Wind energy plays a critical role in the transition toward sustainable and renewable power generation. However, wind turbines are susceptible to operational failures and performance inefficiencies due to varying environmental and mechanical conditions. This project develops a machine learning-based predictive framework to analyze wind turbine operational data and identify potential failure patterns. The study involves exploratory data analysis, data preprocessing, feature engineering, and training of machine learning models to classify turbine conditions. Experimental results demonstrate that the trained models can effectively detect patterns associated with turbine performance, enabling early identification of potential issues and supporting predictive maintenance strategies.
Architecture :

Multiple experiments were conducted to determine the best-performing model configuration.

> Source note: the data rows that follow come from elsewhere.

(** * Currency converter: rate client and rate proxy

    A shallow embedding of the data layer of the mobile client
    ([frontend/App.tsx]: [deriveRatesFromFallback], [rate], [statusColor] and
    [loadSymbolsAndRates]) and of the Express proxy ([/health], [/codes],
    [/rates]), followed by the properties the specification states about
    them.  The two sibling variants of the client define
    [deriveRatesFromFallback] and [rate] in the same way.

    Modelling choices:
    - A JavaScript number is an IEEE 754 binary64 value, here a primitive
      float, so that [/] and [*] round as they do in the program.
    - An object used as a dictionary ([Record<string, number>],
      [Record<string, string>]) is a finite map from strings.  In [Client],
      [obj[key]] reads an own property.  This is exact for currency codes:
      they are three upper-case letters, and no property inherited from
      [Object.prototype] has such a name.  For any other string,
      [PrototypeReads] gives [deriveRatesFromFallback] and [rate] with reads
      that also find the properties of [Object.prototype].
    - A string is its sequence of character codes; the default [sort] is
      the lexicographic order on those codes.
    - Values read from a response have the types the source casts them to
      ([[string, string][]], [Record<string, number>], [string]).
    - [async] code runs in a small state-and-exception monad; a promise is
      represented by the way it settles. *)

From Stdlib Require Import Floats ZArith Lia Ascii.
From stdpp Require Import gmap strings list fin_maps sorting.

Experiment 1: Baseline Model
A baseline machine learning model was trained using the default parameters to establish a reference performance.

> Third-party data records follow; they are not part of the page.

(** * dotenv: parsing, precedence, interpolation and merge of variable sources

    A shallow embedding of the Go program [dotenv] (the version whose
    [main] package defines [parseLax], [parseJsonMap], [substitutevars],
    [bypriority] and [uniqVarsByName]) and the proofs of its properties.

    Conventions of the embedding.
    - A Go [string] is a [string] of bytes.  Go's [regexp] decodes UTF-8,
      but every character class of the patterns below only separates ASCII
      characters from the rest, so matching byte by byte gives the same
      match boundaries on well-formed text.  [strings.TrimSpace] reads its
      text as UTF-8 and trims the white space of [unicode.IsSpace].
    - Go's [regexp] returns the match a backtracking engine finds first
      (leftmost, then by the priorities of [|], [*], [*?]); the matcher below
      is that backtracking engine, written with a success continuation.
    - The process environment, the file system, [encoding/json], the
      [shellwords] tokenizer and the process table are fields of a [world].
    - [debug.Printf] output is not modelled; [warn.Printf] and the line
      written to standard error are events of a log. *)

From Stdlib Require Import Ascii String DecimalString.
From stdpp Require Import base option list strings gmap sorting.

Local Open Scope string_scope.
Local Open Scope list_scope.

(** ** Characters and strings *)

Module Chars.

Experiment 2: Feature Optimization
Different combinations of features were evaluated to determine their impact on model accuracy and predictive capability.

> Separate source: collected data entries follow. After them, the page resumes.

(** * Omnis dashboard: data access layer, tool surface and client view state

    A shallow embedding of
      - [src/data/clickhouse.ts]  (query builder and the three aggregations),
      - [server.ts]               (the two registered tools),
      - [apps/health-dashboard/src/App.tsx] (client state and its handlers),
    together with the properties of the specification that concern them.

    Conventions of the embedding.
      - A JavaScript number is [NaN], a signed infinity or a rational.  The
        results of [/] and [*] are rounded to the nearest double (53-bit
        significand, ties to even).  The exponent range is not bounded (no
        overflow to an infinity, no subnormal numbers), numbers read from
        text are taken exactly, and the sign of zero is not modelled.
      - A JavaScript string is a [string] of 8-bit characters.
      - The analytical store is an oracle from issued queries to responses;
        every [ch.query] call is recorded in the world, with [console.error]
        output next to it.  [getClient()] is given by its outcome: the
        client, seen as the store it talks to, or the error [createClient]
        throws.
      - An [async] function is a computation over that world which returns
        or throws. *)

From Stdlib Require Import ZArith NArith QArith Qround Qpower Lqa Lia.
From Stdlib Require Import Ascii String List Sorted RelationClasses.
From Stdlib Require Import DecimalString DecimalN.
From Stdlib Require OrderedTypeEx.
From stdpp Require Import base option gmap strings.

Local Open Scope string_scope.

(* ===================================================================== *)
(** ** JavaScript numbers *)
(* ===================================================================== *)

Module JsNumber.

(** [Inf false] is [+Infinity], [Inf true] is [-Infinity]. *)
Inductive number : Type :=
  | NaN
  | Inf (negative : bool)
  | Fin (q : Q).

Definition of_Z (z : Z) : number := Fin (inject_Z z).
Definition of_N (n : N) : number := of_Z (Z.of_N n).

Definition zero : number := of_Z 0.

Definition Qnegb (q : Q) : bool := (Qnum q <? 0)%Z.
Definition Qzerob (q : Q) : bool := (Qnum q =? 0)%Z.
Definition Qltb (a b : Q) : bool := negb (Qle_bool b a).

(** [a > b] *)
Definition gt (a b : number) : bool :=
  match a, b with
  | NaN, _ | _, NaN => false
  | Inf sa, Inf sb => negb sa && sb
  | Inf sa, Fin _ => negb sa
  | Fin _, Inf sb => sb
  | Fin x, Fin y => Qltb y x
  end.

(** [2^k] *)
Definition pow2 (k : Z) : Q := Qpower 2 k.

(** The binade of a positive rational: [2^(ilog2 q) <= q < 2^(ilog2 q + 1)]. *)
Definition ilog2 (q : Q) : Z :=
  let k := (Z.log2 (Qnum q) - Z.log2 (Zpos (Qden q)))%Z in
  if Qle_bool (pow2 k) q then k else (k - 1)%Z.

(** The integer nearest to [x], the even one of two that are as near. *)
Definition rne (x : Q) : Z :=
  let f := Qfloor x in
  match (x - inject_Z f ?= 1 # 2)%Q with
  | Lt => f
  | Gt => (f + 1)%Z
  | Eq => if Z.even f then f else (f + 1)%Z
  end.

(** The double nearest to a positive rational: its significand is scaled
    into [[2^52, 2^53)], rounded to an integer and scaled back. *)
Definition round_pos (q : Q) : Q :=
  let u := (ilog2 q - 52)%Z in
  Qred (inject_Z (rne (q / pow2 u)) * pow2 u).

(** The double nearest to a rational (round to nearest, ties to even). *)
Definition round (q : Q) : Q :=
  match (q ?= 0)%Q with
  | Eq => 0%Q
  | Gt => round_pos q
  | Lt => (- round_pos (- q))%Q
  end.

(** [a / b] *)
Definition div (a b : number) : number :=
  match a, b with
  | NaN, _ | _, NaN => NaN
  | Inf _, Inf _ => NaN
  | Inf sa, Fin y => Inf (xorb sa (Qnegb y))
  | Fin _, Inf _ => Fin 0
  | Fin x, Fin y =>
      if Qzerob y
      then (if Qzerob x then NaN else Inf (Qnegb x))
      else Fin (round (x / y))
  end.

Experiment 3: Model Evaluation
The trained model was tested on the unseen test dataset to measure generalization performance. Performance metrics were computed to assess classification quality.
Visualization tools such as confusion matrices and distribution plots were used to interpret the model predictions.
Model Evaluation
Evaluation includes:
Confusion Matrix
Accuracy Score
Classification Report
#Future Improvements
Deploy using FastAPI
Add ML pipeline automation
Deploy using Docker
This project demonstrates the application of machine learning techniques for analyzing wind turbine operational data and predicting turbine conditions. By combining exploratory data analysis, feature engineering, and model training, the developed pipeline successfully identifies patterns that may indicate potential performance issues.
Predictive analytics in wind energy systems can significantly reduce operational costs by enabling proactive maintenance and reducing downtime. Future work may include integrating real-time sensor data, exploring advanced machine learning algorithms, and deploying the model in a production environment for continuous monitoring of wind turbines.